Example Data Table
| Group |
Recovered |
Not Recovered |
Total |
| Treatment |
8 |
2 |
10 |
| Control |
1 |
5 |
6 |
| Total |
9 |
7 |
16 |
This example can be entered as A = 8, B = 2, C = 1, and D = 5.
Formula Used
The calculator treats the first cell as a hypergeometric random variable.
P(X = x) = [C(c1, x) × C(c2, r1 - x)] / C(n, r1)
Here, r1 is the first row total. c1 and c2 are column totals. n is the grand total.
The left-tailed p value sums probabilities where X is less than or equal to A.
The right-tailed p value sums probabilities where X is greater than or equal to A.
The two-sided p value sums tables with probabilities not greater than the observed table probability.
Odds ratio = (A × D) / (B × C)
Risk difference = A / (A + B) - C / (C + D)
Relative risk = [A / (A + B)] / [C / (C + D)]
How to Use This Calculator
Enter the four observed counts from a two by two table.
Use row and column labels when you need clearer exported reports.
Select the alternative hypothesis before calculation.
Use two-sided testing for general association questions.
Set alpha to your chosen decision limit.
Set the confidence level for the odds ratio interval.
Click calculate to show the result above the form.
Use CSV or PDF downloads to save the results.
Understanding Fisher Exact Testing
Fisher exact testing is useful when counts are small. It studies a two by two table. The method keeps row and column totals fixed. Then it checks how unusual the observed table is. This makes it different from many large sample tests.
When To Use It
Use this calculator for paired categories. Common cases include treatment against control, pass against fail, or exposed against not exposed. It works well when any expected cell count is low. It is also helpful when sample sizes are uneven. The result is an exact p value, not a rough approximation.
What The Inputs Mean
Cell A is the count in row one and column one. Cell B is row one and column two. Cell C is row two and column one. Cell D is row two and column two. Labels are optional. They make exported reports easier to read. The alternative hypothesis controls the tail direction. Two sided is the usual choice. Left or right sided tests support directional questions.
Reading The Result
A small p value means the observed arrangement is rare under independence. It does not measure effect size. For that reason, the calculator also gives an odds ratio. It adds risk values, risk difference, and relative risk. These values describe practical strength. Confidence limits help show uncertainty around the odds ratio.
Why Exact Counts Matter
Small samples can mislead approximate tests. Fisher testing avoids that issue by using the hypergeometric distribution. Every possible table with the same margins is evaluated. The p value is built from those exact probabilities. This is why the method is respected in clinical, survey, quality, and experiment reports.
Good Practice
Choose the hypothesis before reviewing the result. Do not switch tails after seeing the p value. Check the table orientation before interpreting odds ratios. A reversed row or column can invert the effect. Export the results for records. Keep the original counts with the report. Counts explain the conclusion better than a p value alone.
Limitations
The test shows association, not causation. Study design still matters. Very large counts may make exact sums slower. In that case, compare with a chi square test. Always report full context with every statistical result carefully.
FAQs
What is Fisher exact test?
It is an exact test for association in a two by two table. It is often used when sample sizes are small or expected counts are low.

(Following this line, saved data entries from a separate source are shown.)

Definition create_domain (req : CreateDomainRequest) (caller : AuthenticatedClient) : M Response :=
  _ ← or_reply (mret (require_admin caller));
  if trim (cd_name req) =s? "" then mret (invalid "name is required")
  else if starts_with USER_DOMAIN_PREFIX (cd_name req)
  then mret (invalid ("domain names may not start with '" +:+ USER_DOMAIN_PREFIX
                      +:+ "' (reserved for private user domains)"))
  else
    id ← new_id 12;
    name_enc ← str_500 (enc_str mek (cd_name req));
    let name_id := domain_name_id_hex nik (cd_name req) in
    desc_enc ← match cd_description req with
               | Some s => e ← str_500 (enc_str mek s); mret (Some e)
               | None => mret None
               end;
    r ← sql (fun now => insert_domain (MkDomain id name_enc name_id desc_enc now None));
    match r with
    | Ok _ =>
        _ ← log (Some (ac_id caller)) "domain.create" (Some (cd_name req)) AuditOk None;
        mret (json_response 201 (JObj [("id", JStr id); ("name", JStr (cd_name req))]))
    | Err SqlUnique => mret (err 409 "conflict" ("domain '" +:+ cd_name req +:+ "' already exists"))
    | Err e => raise 500 (sql_msg e)
    end.

Definition domain_summary (x : Domain) : Json :=
  JObj [("id", JStr (d_id x)); ("name", JStr (unwrap_or "?" (dec_str mek (d_name_enc x))));
        ("description", opt_json JStr (b ← d_desc_enc x; ok (dec_str mek b)));
        ("created_at", JStr (fmt_text (d_created x)))].

Definition visible_domain (caller : AuthenticatedClient) (d : Db) (x : Domain) : bool :=
  is_null (d_archived x) && (is_admin caller || has_member (ac_id caller) (d_id x) None d).

Definition list_domains (caller : AuthenticatedClient) : M Response :=
  rows ← or_500 (query (fun _ d => merge_sort domain_le (select (visible_domain caller d) (domains d))));
  mret (json_response 200 (JObj [("domains", JArr (map domain_summary rows));
                                 ("count", JNum (Z.of_nat (length rows)))])).
(* ===== verification/ThresholdProps.v ===== *)
(** Properties of the K-of-N workflow ([Threshold.v]). *)
From S2P Require Import Prelude AccessRules Crypto ToyPrimitives Store Effects Concurrency ServerBase ToyPlatform AuditLog Auth AuthProps Threshold.

(** ** The quorum behind a pass *)

Section quorum.
Context {P : Primitives} {PF : Platform} (state : AppState).

(** Signatory [s] of the policy has a usable advance grant for this read. *)
Definition endorses (d : Db) (now : Z) (client : AuthenticatedClient) (kind dom name : string)
    (sigs : list string) (s : string) : Prop :=
  exists g, g ∈ grants d /\ usable_grant (ac_id client) kind dom now g = true /\
    grant_matches state name g = true /\ g_signatory g = s /\ s ∈ sigs.

(** A live request of the caller for an item of this kind and name. *)
Definition live_request (d : Db) (now : Z) (client : AuthenticatedClient) (kind dom name : string) (r : Request) : Prop :=
  r ∈ requests d /\ r_consumed r = None /\ r_requester r = ac_id client /\ r_kind r = kind /\ now < r_expires r /\
  (r_name_id r = name_id_hex (name_index_key state) dom name \/
   default "" (b ← ok (aead_open (r_name_enc r) (metadata_enc_key state)); from_utf8 b) = name).

(** The request was opened for this item, under the policy it has. *)
Definition opened_for (policy : AccessPolicy) (dom : string) (r : Request) : Prop :=
  r_domain r = Some dom /\ r_threshold r = threshold_k policy /\ r_signatories r ⊆ signatories policy.

#[global] Instance opened_for_dec policy dom r : Decision (opened_for policy dom r).
Proof. unfold opened_for. apply _. Defined.

(** What a row demands: as many distinct signatories of its policy as its
    threshold says, each with an advance grant or an approval of one live request
    of the caller that was opened for the row. *)
Definition row_quorum (d : Db) (now : Z) (client : AuthenticatedClient) (kind dom name : string)
    (policy : AccessPolicy) : Prop :=
  let endorser := endorses d now client kind dom name (signatories policy) in
  exists S : gset string, threshold_k policy <= Z.of_nat (size S) /\ (forall s, s ∈ S -> s ∈ signatories policy) /\
    ((forall s, s ∈ S -> endorser s) \/
     exists r, live_request d now client kind dom name r /\ opened_for policy dom r /\
       forall s, s ∈ S -> s ∈ r_approvers r \/ endorser s).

When should I use a two-sided p value?
Use a two-sided p value when you want to test for any association. It does not assume the direction before calculation.
What does a small p value mean?
It means the observed table is unlikely under the null hypothesis of independence. It does not prove cause or practical importance.
Can I use zero counts?
Yes. The exact p value can handle zero cells. The odds ratio interval uses a small correction when any cell is zero.
What is the odds ratio?
The odds ratio compares event odds between the two rows. Values above one suggest higher odds in the first row.
What is the mid-p option?
Mid-p subtracts half the observed table probability from the selected exact p value. Some analysts use it to reduce conservativeness.
Is this better than chi square testing?
It is often better for small samples. Chi square testing is faster for large samples, but it is approximate.
What should I export?
Export the counts, p value, hypothesis direction, odds ratio, confidence interval, and decision. These items make the report easier to review.